Queensland University of Technology senior lecturer Jonathan Peak has conducted research on cold water immersion for athletes and said he understood why it was becoming popular within small communities.
"Initially there's a little bit of shock when you get into the ice baths," Dr Peak said.
"There's the slowing of the heart rate and the activation of a sense of relaxation.
"What I think is happening is the cold-water immersion is putting these people into a meditative state."
Dr Peak said more research was needed on its effects and potential risks for the general population, and recommended anyone with a pre-existing heart condition consult a health professional before participating.

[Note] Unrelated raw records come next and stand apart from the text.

(** * Fsa.py: construction of ASG, CTC and HMM alignment automata

    A shallow embedding of [Fsa.py] (Python 2.7): the [Edge] and [Graph]
    classes, the three builders [Asg], [Ctc] and [Hmm],
    [Store.label_conversion], [FastBwFsaShared], [AllPossibleWordsFsa] and
    the name of the pickle of [load_lexicon], followed by the properties
    of the specification that are stated about them and by further
    properties of the code.

    Conventions of the embedding.
    - A Python [int] is a [Z]; a [str] is a [string] (a byte string, as in
      Python 2); [None] is [None] of an [option], or a constructor of its own
      where a field holds values of several types.
    - A raised exception ([AssertionError], [IndexError], [KeyError],
      [TypeError], [NameError]) is the result [None] of a function into
      [option].
    - A [list] of [Edge] objects is a [list Edge].  Inside a [run] every
      [Edge] object occurs once in [fsa.edges], so an assignment to a field
      of [edges[i]] is the update of the list at [i].  Where aliasing is what
      a property is about ([Graph.make_single_state_graph]), objects live in
      an explicit store and lists hold references.
    - The [while] loop of the state renumbering takes fuel. *)

From Stdlib Require Import ZArith Ascii String List Bool Lia Sorted.
From stdpp Require Import base option functions list gmap strings pretty.

Local Open Scope Z_scope.

(** ** Python helpers *)

(** [enumerate(l)], with the start index made explicit. *)
Fixpoint enumerate_from {A : Type} (i : Z) (l : list A) : list (Z * A) :=
  match l with
  | [] => []
  | x :: l' => (i, x) :: enumerate_from (i + 1) l'
  end.

Definition enumerate {A : Type} (l : list A) : list (Z * A) := enumerate_from 0 l.

(** [len(l)] *)
Definition len {A : Type} (l : list A) : Z := Z.of_nat (length l).

(** [l[i]] with Python's negative indices; [None] is [IndexError]. *)
Definition py_index {A : Type} (l : list A) (i : Z) : option A :=
  if 0 <=? i then l !! Z.to_nat i
  else if 0 <=? len l + i then l !! Z.to_nat (len l + i)
  else None.

(** [[i for i, x in enumerate(l) if p(x)]], with the start index made
    explicit. *)
Fixpoint indices_from {A : Type} (p : A → bool) (i : nat) (l : list A) : list nat :=
  match l with
  | [] => []
  | x :: l' => if p x then i :: indices_from p (S i) l' else indices_from p (S i) l'
  end.

Definition indices_where {A : Type} (p : A → bool) (l : list A) : list nat :=
  indices_from p 0 l.

(** The characters of a [str], which is what [for label in lem] iterates
    over, and the one-character [str] a character is. *)
Definition chars (s : string) : list ascii := list_ascii_of_string s.
Definition str1 (c : ascii) : string := String c EmptyString.

(** [ord(c)] *)
Definition ord (c : ascii) : Z := Z.of_N (N_of_ascii c).

(** [str.isspace] on one byte, in the C locale. *)
Definition is_space (c : ascii) : bool :=
  let n := ord c in (n =? 32) || ((9 <=? n) && (n <=? 13)).

(** [str.lower] on one byte, in the C locale. *)
Definition lower_char (c : ascii) : ascii :=
  let n := N_of_ascii c in
  if ((65 <=? n) && (n <=? 90))%N then ascii_of_N (n + 32) else c.

Fixpoint drop_spaces (l : list ascii) : list ascii :=
  match l with
  | [] => []
  | c :: l' => if is_space c then drop_spaces l' else l
  end.

(** [s.strip()] *)
Definition strip (s : string) : string :=
  string_of_list_ascii (rev (drop_spaces (rev (drop_spaces (chars s))))).

(** [s.lower()] *)
Definition lower (s : string) : string :=
  string_of_list_ascii (lower_char <$> chars s).

(** [s.split()]: the maximal runs of non-space characters.  [cur] is the
    run being read. *)
Fixpoint split_ws_go (cur : list ascii) (l : list ascii) : list string :=
  match l with
  | [] => match cur with [] => [] | _ => [string_of_list_ascii cur] end
  | c :: l' =>
      if is_space c then
        match cur with
        | [] => split_ws_go [] l'
        | _ => string_of_list_ascii cur :: split_ws_go [] l'
        end
      else split_ws_go (cur ++ [c]) l'
  end.

Definition split_ws (s : string) : list string := split_ws_go [] (chars s).

(** [s.split(' ')]: the pieces between single spaces, empty pieces kept;
    the result is never empty. *)
Fixpoint split_space_go (cur : list ascii) (l : list ascii) : list string :=
  match l with
  | [] => [string_of_list_ascii cur]
  | c :: l' =>
      if Ascii.eqb c " "%char then string_of_list_ascii cur :: split_space_go [] l'
      else split_space_go (cur ++ [c]) l'
  end.

Definition split_space (s : string) : list string := split_space_go [] (chars s).

(** ** class Edge *)

(** The label of an edge: [int|str|None]. *)
Inductive Label : Type :=
  | LNone
  | LInt (z : Z)
  | LStr (s : string).

(** The weight is a float; the builders only ever write the constants [0.0]
    and [1.], and a weight is kept as the integer it denotes.  The score is
    copied from the lexicon and never computed with. *)
Record Edge : Type := mkEdge {
  source_state_idx : Z;
  target_state_idx : Z;
  label : Label;
  weight : Z;
  label_prev : option string;
  label_next : option string;
  idx_word_in_sentence : option Z;
  idx_phon_in_word : option Z;
  idx : option Z;
  allo_idx : option Z;
  phon_at_word_begin : bool;
  phon_at_word_end : bool;
  score : option Z;
  is_loop : bool
}.

(** Label placeholders. *)
Definition SIL : Label := LStr "_".
Definition EPS : Label := LStr "*".
Definition BLANK : Label := LStr "%".
Example hoursToMin_samples `{Platform} :
  hoursToMin (Fconst 4) = 240 /\
  hoursToMin (SFdiv prec emax (Fconst 7) (Fconst 2)) = 210 /\
  hoursToMin (SFdiv prec emax (Fconst 1) (Fconst 3)) = 20 /\
  hoursToMin (SFdiv prec emax (Fconst 1) (Fconst 120)) = 1 /\
  hoursToMin Fmilli = 0 /\
  hoursToMin (Fconst (-2)) = -120.
Proof. repeat split; vm_compute; reflexivity. Qed.

Example fmt_2f_samples :
  fmt_2f (Fconst 2) = "2.00" /\
  fmt_2f (SFdiv prec emax (Fconst 7) (Fconst 2)) = "3.50" /\
  fmt_2f (SFdiv prec emax (Fconst 1) (Fconst 8)) = "0.12" /\
  fmt_2f (SFdiv prec emax (Fconst 3) (Fconst 8)) = "0.38" /\
  fmt_2f (SFdiv prec emax (Fconst 2) (Fconst 3)) = "0.67" /\
  fmt_2f (Fconst (-1)) = "-1.00" /\
  fmt_2f S754_nan = "NaN" /\ fmt_2f (S754_infinity false) = "+Inf".
Proof. repeat split; vm_compute; reflexivity. Qed.

(** On these floats the comparison by values is the comparison of the
    standard library's specification. *)
Example Fcompare_samples :
  Fcompare (Fconst 3) Fhalf = SFcompare (Fconst 3) Fhalf /\
  Fcompare Fmilli Fhalf = SFcompare Fmilli Fhalf /\
  Fcompare (Fconst (-1)) (Fconst 0) = SFcompare (Fconst (-1)) (Fconst 0) /\
  Fcompare (Fconst 0) (S754_zero true) = Some Eq /\
  Fcompare S754_nan (Fconst 0) = None /\
  Fle S754_nan (Fconst 0) = false /\ Flt (Fconst 0) S754_nan = false.
Proof. repeat split; vm_compute; reflexivity. Qed.

Lemma Ok_inj {A E : Type} (a b : A) : @Ok A E a = Ok b -> a = b.
Proof. intros Hab. now injection Hab. Qed.

(** ** Machine integers *)

Module IntFacts.

Lemma wrap_range (z : Z) : Int.min_int <= Int.wrap z <= Int.max_int.
Proof.
  unfold Int.wrap, Int.min_int, Int.max_int.
  pose proof (Z.mod_pos_bound (z + 2 ^ 63) (2 ^ 64) ltac:(lia)). lia.
Qed.

Lemma wrap_small (z : Z) :
  Int.min_int <= z <= Int.max_int -> Int.wrap z = z.
Proof.
  unfold Int.wrap, Int.min_int, Int.max_int. intros Hz.
  rewrite Z.mod_small by lia. lia.
Qed.

Lemma in_range_spec (z : Z) :
  Int.in_range z = true <-> Int.min_int <= z <= Int.max_int.
Proof. unfold Int.in_range. rewrite andb_true_iff, !Z.leb_le. tauto. Qed.

(** The wrapped difference undoes the wrapped difference. *)
Lemma sub_sub_cancel (a b : Z) :
  Int.min_int <= b <= Int.max_int -> Int.sub a (Int.sub a b) = b.
Proof.
  intros Hb. unfold Int.sub, Int.wrap.
  replace (a - ((a - b + 2 ^ 63) mod 2 ^ 64 - 2 ^ 63) + 2 ^ 63)
    with (a + 2 ^ 64 - (a - b + 2 ^ 63) mod 2 ^ 64) by lia.
  rewrite Zminus_mod_idemp_r.
  replace (a + 2 ^ 64 - (a - b + 2 ^ 63)) with (b + 2 ^ 63) by lia.
  unfold Int.min_int, Int.max_int in Hb. rewrite Z.mod_small by lia. lia.
Qed.

End IntFacts.

Lemma minInt_min (a b : Z) : minInt a b = Z.min a b.
Proof. unfold minInt. destruct (Z.ltb_spec a b); lia. Qed.

Lemma maxInt_max (a b : Z) : maxInt a b = Z.max a b.
Proof. unfold maxInt. rewrite Z.gtb_ltb. destruct (Z.ltb_spec b a); lia. Qed.

(** [floorDiv] by the length of a day is the floor of the quotient. *)
Lemma floorDiv_1440 (a : Z) :
  Int.min_int <= a <= Int.max_int -> floorDiv a 1440 = a / 1440.
Proof.
  intros Ha. unfold floorDiv, Int.quot, Int.rem, Int.sub. simpl (1440 =? 0).
  cbv iota.
  pose proof (Z.quot_rem' a 1440) as Hqr.
  pose proof (Z.div_mod a 1440 ltac:(lia)) as Hdm.
  pose proof (Z.mod_pos_bound a 1440 ltac:(lia)) as Hm.
  assert (Hq : Int.min_int <= Z.quot a 1440 <= Int.max_int).
  { unfold Int.min_int, Int.max_int in *.
    destruct (Z.le_gt_cases 0 a) as [Hp | Hn].
    - pose proof (Z.rem_bound_pos a 1440 Hp ltac:(lia)). lia.
    - pose proof (Z.rem_bound_pos_neg a 1440 ltac:(lia) ltac:(lia)). lia. }
  rewrite (IntFacts.wrap_small _ Hq).
  destruct (Z.le_gt_cases 0 a) as [Hp | Hn].
  - pose proof (Z.rem_bound_pos a 1440 Hp ltac:(lia)) as Hr.
    destruct (Z.eqb_spec (Z.rem a 1440) 0) as [E | E]; simpl.
    + lia.
    + replace (Z.rem a 1440 >? 0) with true by (symmetry; apply Z.gtb_lt; lia).
      simpl. lia.
  - pose proof (Z.rem_bound_pos_neg a 1440 ltac:(lia) ltac:(lia)) as Hr.
    destruct (Z.eqb_spec (Z.rem a 1440) 0) as [E | E]; simpl.
    + lia.
    + replace (Z.rem a 1440 >? 0) with false
        by (symmetry; rewrite Z.gtb_ltb; apply Z.ltb_ge; lia).
      simpl. rewrite IntFacts.wrap_small; unfold Int.min_int, Int.max_int in *; lia.
Qed.

(** [mod_] by the length of a day is the remainder of the floor division. *)
Lemma mod_1440 (a : Z) : mod_ a 1440 = a mod 1440.
Proof.
  unfold mod_, Int.rem, Int.add.
  pose proof (Z.quot_rem' a 1440) as Hqr.
  pose proof (Z.div_mod a 1440 ltac:(lia)) as Hdm.
  pose proof (Z.mod_pos_bound a 1440 ltac:(lia)) as Hm.
  destruct (Z.le_gt_cases 0 a) as [Hp | Hn].
  - pose proof (Z.rem_bound_pos a 1440 Hp ltac:(lia)) as Hr.
    destruct (Z.ltb_spec (Z.rem a 1440) 0); lia.
  - pose proof (Z.rem_bound_pos_neg a 1440 ltac:(lia) ltac:(lia)) as Hr.
    destruct (Z.ltb_spec (Z.rem a 1440) 0).
    + rewrite IntFacts.wrap_small by (unfold Int.min_int, Int.max_int; lia). lia.
    + lia.
Qed.

(** ** Ranges *)

Ltac unwrap :=
  unfold Int.add, Int.sub, Int.mul, Int.neg in *;
  repeat match goal with
         | |- context [Int.wrap ?z] =>
             rewrite (IntFacts.wrap_small z)
               by (unfold Int.min_int, Int.max_int in *; lia)
         end.

Lemma parseHHMMToMin_range (s : string) (v : Z) :
  parseHHMMToMin s = Ok v -> 0 <= v <= 1439.
Proof.
  unfold parseHHMMToMin.
  destruct (split_colon (TrimSpace s)) as [| p0 [| p1 [| ? ?]]]; try discriminate.
  destruct (Atoi p0) as [h |]; [| discriminate].
  destruct ((h <? 0) || (h >? 23)) eqn:Hh; [discriminate |].
  destruct (Atoi p1) as [m |]; [| discriminate].
  destruct ((m <? 0) || (m >? 59)) eqn:Hm; [discriminate |].
  apply orb_false_iff in Hh, Hm. rewrite Z.ltb_ge, Z.gtb_ltb, Z.ltb_ge in Hh, Hm.
  intros E. injection E as <-. unwrap. lia.
Qed.

Section Ranges.

Context `{Platform}.

Lemma int_of_float_range (x : float64) :
  Int.min_int <= int_of_float x <= Int.max_int.
Proof.
  unfold int_of_float.
  destruct x; try apply IntFacts.wrap_range.
  - unfold Int.min_int, Int.max_int. lia.
  - destruct (Int.in_range _) eqn:E.
    + now apply IntFacts.in_range_spec.
    + apply IntFacts.wrap_range.
Qed.

Lemma hoursToMin_range (h : float64) :
  Int.min_int <= hoursToMin h <= Int.max_int.
Proof. apply int_of_float_range. Qed.

End Ranges.

(** Opens a successful run of [compute]: names the parsed clock values,
    records what the validations established, and splits on whether the
    overtime of the second scenario is capped. *)
Ltac compute_inv Hc rs ns ne :=
  unfold compute in Hc;
  destruct (parseHHMMToMin _) as [rs |] eqn:Hrs in Hc; [| discriminate Hc];
  destruct (Fle _ (Fconst 0)) eqn:Hlen in Hc; [discriminate Hc |];
  destruct (parseHHMMToMin _) as [ns |] eqn:Hns in Hc; [| discriminate Hc];
  destruct (parseHHMMToMin _) as [ne |] eqn:Hne in Hc; [| discriminate Hc];
  destruct (Int.sub ne ns <=? 0) eqn:Hday in Hc; [discriminate Hc |];
  destruct (hoursToMin _ <=? 0) eqn:Hrest in Hc; [discriminate Hc |];
  destruct (hoursToMin _ <? 0) eqn:Hcap in Hc; [discriminate Hc |];
  apply Z.leb_gt in Hday; apply Z.leb_gt in Hrest; apply Z.ltb_ge in Hcap;
  destruct (hoursToMin _ >? hoursToMin _) eqn:Ecap in Hc;
  apply Ok_inj in Hc; subst.

Section Overtime.

Context `{Platform}.

Variables (startStr normalStartStr normalEndStr : string).
Variables (lengthH combineH fullH minRestH maxOvertimeH : float64).

(** C1, as amended: when [compute] succeeds and the minute values of the
    release length, of the full-day override (when one is given) and of the
    combine length (when one is given) are not negative, the overtime of
    every scenario is the rendering of a number of minutes between 0 and
    the larger of the overtime cap and the release length. *)
Theorem overtime_bounds (r : CalcResult) :
  compute startStr lengthH combineH fullH normalStartStr normalEndStr
    minRestH maxOvertimeH = Ok r ->
  0 <= hoursToMin lengthH ->
  (Flt (Fconst 0) fullH = true -> 0 <= hoursToMin fullH) ->
  (Fle (Fconst 0) combineH = true -> 0 <= hoursToMin combineH) ->
  Forall (fun s => exists ot,
              Overtime s = fmtHM ot /\
              0 <= ot <= Z.max (hoursToMin maxOvertimeH) (hoursToMin lengthH))
    (Scenarios r).
Proof.
  intros Hc HL HF HX.
  pose proof (hoursToMin_range lengthH) as BL.
  pose proof (hoursToMin_range maxOvertimeH) as BM.
  pose proof (hoursToMin_range fullH) as BF.
  pose proof (hoursToMin_range combineH) as BX.
  compute_inv Hc rs ns ne.
  all: pose proof (parseHHMMToMin_range _ _ Hrs) as Brs.
  all: pose proof (parseHHMMToMin_range _ _ Hns) as Bns.
  all: pose proof (parseHHMMToMin_range _ _ Hne) as Bne.
  all: set (L := hoursToMin lengthH) in *.
  all: set (M := hoursToMin maxOvertimeH) in *.
  all: assert (Hn : Int.sub ne ns = ne - ns) by (unwrap; lia).
  all: rewrite Hn in *.
  all: set (F := if Flt (Fconst 0) fullH then hoursToMin fullH else ne - ns) in *.
  all: assert (BFd : 0 <= F <= Int.max_int)
         by (subst F; destruct (Flt (Fconst 0) fullH);
             [specialize (HF eq_refl) | unfold Int.max_int]; lia).
  all: cbn [Scenarios].
  all: unfold Int.min_int, Int.max_int in *.
  all: repeat apply Forall_cons.
  1, 4: eexists; (split; [reflexivity |]);
        rewrite !minInt_min, !maxInt_max; unwrap; lia.
  1, 3: eexists; (split; [reflexivity |]);
        rewrite ?Z.gtb_ltb in Ecap;
        first [apply Z.ltb_lt in Ecap | apply Z.ltb_ge in Ecap]; lia.
  all: destruct (Fle (Fconst 0) combineH); [| apply Forall_nil].
  all: specialize (HX eq_refl); set (X := hoursToMin combineH) in *.
  all: rewrite !minInt_min, !maxInt_max.
  all: assert (E1 : Int.sub L (Z.min (Z.min X L) F) = L - Z.min (Z.min X L) F)
         by (unwrap; lia).
  all: rewrite E1.
  all: destruct (L - Z.min (Z.min X L) F >? M) eqn:E.
  all: (apply Forall_cons; [| apply Forall_nil]); eexists;
         (split; [reflexivity |]).
  all: rewrite Z.gtb_ltb in E;
         first [apply Z.ltb_lt in E | apply Z.ltb_ge in E]; unwrap; lia.
Qed.

End Overtime.

(** ** Signs of the floating-point operations *)

Lemma Fconst_0 : Fconst 0 = S754_zero false.
Proof. reflexivity. Qed.

Lemma Fconst_60 : Fconst 60 = S754_finite false 8444249301319680 (-47).
Proof. vm_compute. reflexivity. Qed.

Lemma binary_round_aux_not_negative (mx ex : Z) (lx : location) :
  not_negative (binary_round_aux prec emax false mx ex lx).
Proof.
  unfold binary_round_aux.
  destruct (shr_fexp prec emax mx ex lx) as [mrs' e'].
  destruct (shr_fexp prec emax _ e' loc_Exact) as [mrs'' e''].
  destruct (shr_m mrs''); [exact I | | exact I].
  destruct (e'' <=? emax - prec); reflexivity.
Qed.


Lemma pow2_pos (k : Z) : 0 <= k -> 0 < 2 ^ k.
Proof. intros Hk. apply Z.pow_pos_nonneg; lia. Qed.

Lemma Fle_zero_false (x : float64) :
  Fle x (Fconst 0) = false -> not_negative x.
Proof.
  rewrite Fconst_0. destruct x as [s | s | | s m e]; simpl; trivial.
  - destruct s; [discriminate | trivial].
  - unfold Fle, Fcompare, Fnum, Fexp. destruct s; [| trivial].
    pose proof (pow2_pos (e - Z.min e 0) ltac:(lia)) as Hp.
    replace (cond_Zopp true (Z.pos m) * 2 ^ (e - Z.min e 0) ?= _) with Lt;
      [discriminate |].
    symmetry. apply Z.compare_lt_iff. simpl cond_Zopp. nia.
Qed.

Lemma Fle_zero_true (x : float64) :
  Fle (Fconst 0) x = true -> not_negative x.
Proof.
  rewrite Fconst_0. destruct x as [s | s | | s m e]; simpl; trivial.
  - destruct s; [discriminate | trivial].
  - unfold Fle, Fcompare, Fnum, Fexp. destruct s; [| trivial].
    pose proof (pow2_pos (e - Z.min 0 e) ltac:(lia)) as Hp.
    replace (_ ?= cond_Zopp true (Z.pos m) * 2 ^ (e - Z.min 0 e)) with Gt;
      [discriminate |].
    symmetry. apply Z.compare_gt_iff. simpl cond_Zopp. nia.
Qed.


Lemma Fmul_60_not_negative (x : float64) :
  not_negative x -> not_negative (Fmul x (Fconst 60)).
Proof.
  rewrite Fconst_60. unfold Fmul.
  destruct x as [s | s | | s m e]; simpl; trivial.
  - intros ->. reflexivity.
  - intros ->. apply binary_round_aux_not_negative.
Qed.

Lemma Round_not_negative (x : float64) :
  not_negative x -> not_negative (Round x).
Proof.
  destruct x as [s | s | | s m e]; simpl; trivial.
  intros ->. destruct (0 <=? e) eqn:E; [reflexivity |].
  apply Z.leb_gt in E.
  pose proof (pow2_pos (- e) ltac:(lia)) as Hd.
  pose proof (Z.div_pos (Z.pos m) (2 ^ (- e)) ltac:(lia) Hd) as Hq.
  set (n := if _ <=? _ then _ else _).
  assert (Hn : 0 <= n) by (subst n; destruct (_ <=? _); lia).
  unfold cond_Zopp. destruct n as [| p | p]; [exact I | | lia].
  unfold binary_normalize, binary_round.
  destruct (shl_align _ _ _). apply binary_round_aux_not_negative.
Qed.

Lemma Ftrunc_not_negative (x : float64) : not_negative x -> 0 <= Ftrunc x.
Proof.
  destruct x as [s | s | | s m e]; try (intros _; reflexivity).
  intros Hs. cbn in Hs. subst s. unfold Ftrunc, cond_Zopp.
  destruct (0 <=? e) eqn:E.
  - apply Z.leb_le in E. pose proof (pow2_pos e E).
    apply Z.mul_nonneg_nonneg; lia.
  - apply Z.leb_gt in E. apply Z.div_pos; [lia |]. apply pow2_pos. lia.
Qed.

Section ExactMinutes.

Context `{Platform}.

(** On those inputs the platform plays no part. *)
Lemma hoursToMin_exact (h : float64) :
  exact_minutes h = true -> hoursToMin h = Ftrunc (Round (Fmul h (Fconst 60))).
Proof.
  unfold exact_minutes, hoursToMin, int_of_float.
  destruct (Round (Fmul h (Fconst 60))); try discriminate.
  - reflexivity.
  - intros ->. reflexivity.
Qed.
Definition aggregateScoring (scores : list Scoring) : Scoring :=
  match scores with
  | [] => zeroScoring
  | _ =>
    let totalScores := length scores in
    let aggregate := fold_left addScoring scores zeroScoring in
    {| Timestamp := Timestamp aggregate;
       Score := Score aggregate / Q_of_nat totalScores;
       AuthFailures := AuthFailures aggregate;
       AuthSuccesses := AuthSuccesses aggregate;
       Resets := Resets aggregate;
       RcptCount := RcptCount aggregate;
       DataCount := DataCount aggregate;
       CommitCount := CommitCount aggregate;
       RollbackCount := RollbackCount aggregate |}
  end.

(** The process-wide [ipScoring] map, keyed by [addr.String()]. *)
Abbreviation Store := (gmap string (list Scoring)).

(** The store update of [linkDisconnectCb]:
    [ipScoring[k] = append(ipScoring[k], summary)]; a missing key reads as
    the nil slice. *)
Definition recordSession (store : Store) (k : string) (summary : Scoring) : Store :=
  <[k := default [] (store !! k) ++ [summary]]> store.

(** [5 * 24 * time.Hour] in nanoseconds. *)
Definition fiveDays : Z := (5 * 24 * 3600 * 1000000000)%Z.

Attendees feel 'invigorated'
Group members aimed to submerge themselves in the bath for two minutes, yet local resident Ian Goldspink endured the ice for four.
"It felt invigorating — I loved it," Mr Goldspink said.
For surf and yoga teacher Lauren Enfield, immersing herself in chilly water is a daily occurrence.
"I get a lot of 'stoke' in my life through surfing, through yoga, through nature, through family," she said.
"An ice bath is something different, so it gives me the same sense of joy and release all day but I've done it in a different way that's challenging."
Ms Enfield believed other regional communities should embrace the weekly ice bath catch-ups.
"I think communities can benefit, not only from that mindset changing, but the gathering of the community," she said.
Ms Nunnari could not agree more.
"Healing comes from connection," she said.
"I can see this happening within the workplace, in schools, within every community and micro community."
Ms Nunnari added that she had seen clear benefits.
"There's the challenge, there's the resistance, there's overcoming that, pushing self-limiting beliefs, self-awareness, all of that," she said.